On peut dire qu'entre la Toussaint et la fin juin, il ne tombe pas une goutte de pluie sur la région de la petite Côte du Sénégal. A partir de juillet-août, et surtout en septembre et octobre, le Sénégal connait sa saison des pluies, appelée ici l'hivernage.
Ces pluies arrivent du Mali voisin sous la forme d'orages qui progressent vers l'ouest. Certains finiront d'ailleurs en tempêtes tropicales ou en ouragan une fois arrivés de l'autre côté de l'Atlantique. Les scientifiques qui analysent la météo sénégalaise expliquent que la déforestation qui sévit dans l'intérieur du pays réduit l'évapo-transpiration des arbres et donc l'humidité ambiante : c'est ainsi que nombre d'orages venus de l'Est s'épuisent et s'assèchent avant d'atteindre le Sénégal, surtout en début d'hivernage. Puis, petit à petit, la saison avançant, la zone de convergence intertropicale remonte vers le nord, les orages se structurent et se multiplient : c'est l'arrivée de la pluie.
L'évènement est extrêmement attendu par les Sénégalais chaque année. Par les paysans d'abord qui préparent les terres et réalisent leurs semis en fonction de ce calendrier météo. Mais aussi par la population en général parce que l'arrivée de la pluie signifie une baisse, au moins temporaire, de la température ambiante. A la saison donc, chacun scrute l'horizon et suit fiévreusement les prévisions de l'ANACIM, l'agence nationale sénégalaise de la météo, dans l'espoir de voir annoncées les gouttes d'eau salvatrices.

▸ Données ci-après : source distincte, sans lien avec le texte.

(** [mask |= 1 << k] for [k] from 0 to [size - 1]. *)
Fixpoint low_mask (n : nat) (k mask : Z) : exec Z :=
  match n with
  | O => Ret mask
  | S n => b ← shl32 1 k; low_mask n (k + 1) (Z.lor mask b)
  end.

Definition value_case_of (size : Z) (pf : ac_dec_field) : exec encode_case :=
  mask ← low_mask (Z.to_nat (f_size pf)) 0 0;
  Ret (MkEnc mask (s32 (size - (f_first_bit pf + 1)))).

Fixpoint exec_map {A B} (f : A -> exec B) (l : list A) : exec (list B) :=
  match l with
  | [] => Ret []
  | x :: l => y ← f x; l ← exec_map f l; Ret (y :: l)
  end.

Definition format_cases (row : Z -> ac_dec_field -> exec encode_case) (format_ins_list : list ac_dec_format)
    : exec (list (list encode_case)) :=
  exec_map (fun pfrm => exec_map (row (fmt_size pfrm)) (fmt_fields pfrm)) format_ins_list.

Definition encode_cases : list ac_dec_format -> exec (list (list encode_case)) := format_cases encode_case_of.
Definition value_cases : list ac_dec_format -> exec (list (list encode_case)) := format_cases value_case_of.

(** ** The printed text *)

(** [~mask] in an [unsigned long]. *)
Definition not64 (mask : Z) : Z := Z.lxor mask (Z.ones 64).

Definition print_encode_case (j : Z) (c : encode_case) : string :=
  IND4 +:+ "case " +:+ fmt_d j +:+ ":" +:+ nl
  +:+ IND5 +:+ "*image &= 0x" +:+ fmt_x false (not64 (enc_mask c)) +:+ ";" +:+ nl
  +:+ IND5 +:+ "*image |= ((value << " +:+ fmt_d (enc_shift c) +:+ ") & 0x" +:+ fmt_x false (enc_mask c) +:+ ");" +:+ nl
  +:+ IND5 +:+ "break;" +:+ nl.

Definition print_value_case (j : Z) (c : encode_case) : string :=
  IND4 +:+ "case " +:+ fmt_d j +:+ ":" +:+ nl
  +:+ IND5 +:+ "return (value >> " +:+ fmt_d (enc_shift c) +:+ ") & 0x" +:+ fmt_x true (enc_mask c) +:+ ";" +:+ nl.

Definition print_size_case (j : Z) (pf : ac_dec_field) : string :=
  IND4 +:+ "case " +:+ fmt_d j +:+ ":" +:+ nl +:+ IND4 +:+ "return " +:+ fmt_d (f_size pf) +:+ ";" +:+ nl +:+ nl.

(** The two nested [switch] statements. *)
Definition print_switch {A} (selector : string) (print : Z -> A -> string) (rows : list (list A)) : string :=
  IND1 +:+ "switch(" +:+ selector +:+ ") {" +:+ nl
  +:+ concat_mapi (fun i row =>
        IND2 +:+ "case " +:+ fmt_d i +:+ ":" +:+ nl
        +:+ IND3 +:+ "switch (field_id) {" +:+ nl
        +:+ concat_mapi print 0 row
        +:+ IND3 +:+ "}" +:+ nl
        +:+ nl +:+ IND3 +:+ "break;" +:+ nl) 0 rows
  +:+ nl +:+ IND1 +:+ "}" +:+ nl
  +:+ IND1 +:+ "return 0;".

Definition CreateEncodingFunc (opens : string -> bool) (encfunc_filename : string)
    (format_ins_list : list ac_dec_format) : exec (option (string * string)) :=
  with_file opens encfunc_filename
    (rows ← encode_cases format_ins_list; Ret (print_switch "insn_type" print_encode_case rows)).

Definition CreateGetFieldValueFunc (opens : string -> bool) (filename : string)
    (format_ins_list : list ac_dec_format) : exec (option (string * string)) :=
  with_file opens filename
    (rows ← value_cases format_ins_list; Ret (print_switch "insn_type" print_value_case rows)).

Definition CreateGetFieldSizeFunc (opens : string -> bool) (getfsz_filename : string)
    (format_ins_list : list ac_dec_format) : exec (option (string * string)) :=
  with_file opens getfsz_filename (Ret (print_switch "insn_fmt" print_size_case (map fmt_fields format_ins_list))).

Definition CreateGetInsnSizeFunc (opens : string -> bool) (insnsz_filename : string)
    (format_ins_list : list ac_dec_format) : exec (option (string * string)) :=
  with_file opens insnsz_filename (Ret (
    IND1 +:+ "switch(insn_fmt) {" +:+ nl
    +:+ concat_mapi (fun i pfrm => IND2 +:+ "case " +:+ fmt_d i +:+ ":" +:+ nl
                                   +:+ IND3 +:+ "return " +:+ fmt_d (fmt_size pfrm) +:+ ";" +:+ nl) 0 format_ins_list
    +:+ nl +:+ IND1 +:+ "}" +:+ nl
    +:+ IND1 +:+ "return 0;")).

(** ** Running the generated functions *)

(** The case of a nested [switch]; [None]: no case matches. *)
Definition select {A} (rows : list (list A)) (insn_type field_id : Z) : option A :=
  if (insn_type <? 0) || (field_id <? 0) then None
  else row ← rows !! Z.to_nat insn_type; row !! Z.to_nat field_id.

(** [value] is an [unsigned long], [*image] an [unsigned int]. *)
Definition ac_encode_insn (rows : list (list encode_case)) (insn_type field_id value image : Z) : Z :=
  match select rows insn_type field_id with
  | None => image
  | Some c =>
      let image := Z.land image (u32 (not64 (enc_mask c))) in
      u32 (Z.lor image (Z.land (u64 (Z.shiftl value (enc_shift c))) (enc_mask c)))
  end.

Definition ac_get_field_value (rows : list (list encode_case)) (insn_type field_id value : Z) : Z :=
  match select rows insn_type field_id with
  | None => 0
  | Some c => Z.land (Z.shiftr value (enc_shift c)) (enc_mask c)
  end.

Definition get_field_size (format_ins_list : list ac_dec_format) (insn_fmt field_id : Z) : Z :=
  match select (map fmt_fields format_ins_list) insn_fmt field_id with
  | None => 0
  | Some pf => u64 (f_size pf)
  end.

Definition get_insn_size (format_ins_list : list ac_dec_format) (insn_fmt : Z) : Z :=
  if insn_fmt <? 0 then 0
  else match format_ins_list !! Z.to_nat insn_fmt with Some pfrm => u64 (fmt_size pfrm) | None => 0 end.

(** ** The generated field functions put and get bits

    For formats whose fields lie inside words of at most 32 bits the generator
    succeeds; the generated encoder writes exactly the bits of one field, and the
    generated reader reads them back. *)

(** The field occupies bits [shift .. shift + size - 1] of a word of [size] bits. *)
Definition valid_field (size : Z) (pf : ac_dec_field) : Prop :=
  0 < f_size pf /\ f_size pf <= f_first_bit pf + 1 /\ f_first_bit pf + 1 <= size /\ size <= 32.
Definition low_bit (size : Z) (pf : ac_dec_field) : Z := size - (f_first_bit pf + 1).
Definition in_field (size : Z) (pf : ac_dec_field) (i : Z) : bool :=
  (low_bit size pf <=? i) && (i <? low_bit size pf + f_size pf).

Definition valid_formats (fs : list ac_dec_format) : Prop :=
  Forall (fun pfrm => Forall (valid_field (fmt_size pfrm)) (fmt_fields pfrm)) fs.

Lemma in_field_range size pf i : valid_field size pf -> in_field size pf i = true ->
  low_bit size pf <= i < low_bit size pf + f_size pf /\ 0 <= low_bit size pf /\ low_bit size pf + f_size pf <= 32.
Proof.
  unfold in_field, low_bit. intros (? & ? & ? & ?) [?%Z.leb_le ?%Z.ltb_lt]%andb_prop. lia.
Qed.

Personnellement, j'aime bien suivre aussi les prévisions d'un amateur éclairé qui publie sur facebook ses prévisions : la météo de Riad.
L'eau n'est pas seulement attendue par les paysans et les amateurs de (relative) fraîcheur : c'est aussi durant l'hivernage que se reconstituent les réserves en eau douce du pays et notamment les nappes phréatiques dans lesquelles on pompe tout le reste de l'année. C'est dire le caractère stratégique de l'hivernage pour un pays au climat sahélien.
Cette saison des pluies est aussi celle où le paysage de la brousse se métamorphose complètement : la poussière de latérite disparait sous des herbes d'un vert tendre qui fait parfois ressembler le Sénégal à... l'Irlande : une vraie transformation !
Chaque médaille ayant son revers, l'hivernage sénégalais est aussi synonyme d'inondations et de difficultés de transports. Dans un pays sans pluie durant 9 mois, il est assez rude de créer et entretenir des canaux de drainage de l'eau de pluie. Ainsi, il n'est pas rare que ces fossés, quand ils existent, soient totalement bouchés au début de l'hivernage, entrainant l'inondation des points bas de quartiers entiers.
Le réseau routier lui-même n'échappe pas aux affres de l'hivernage : même les routes bitumées, qui ne concernent que les principaux axes routiers, souffrent durant cette période et il n'est pas rare ni de tomber sur un tronçon submergé, ni d'y voir fleurir des trous béants. Quant aux routes secondaires, ce sont en réalité des pistes faites de terre et/ou de sable : elles deviennent rapidement impraticables durant l'hivernage, rendant plus difficile encore le transport des hommes et des marchandises.
Malgré les difficultés de cette saison, les Sénégalais ne se départissent jamais de ce sourire qui illustre leur philosophie résiliente, leur viatique face aux éléments naturels : l'hivernage fait pleinement partie de leur vie.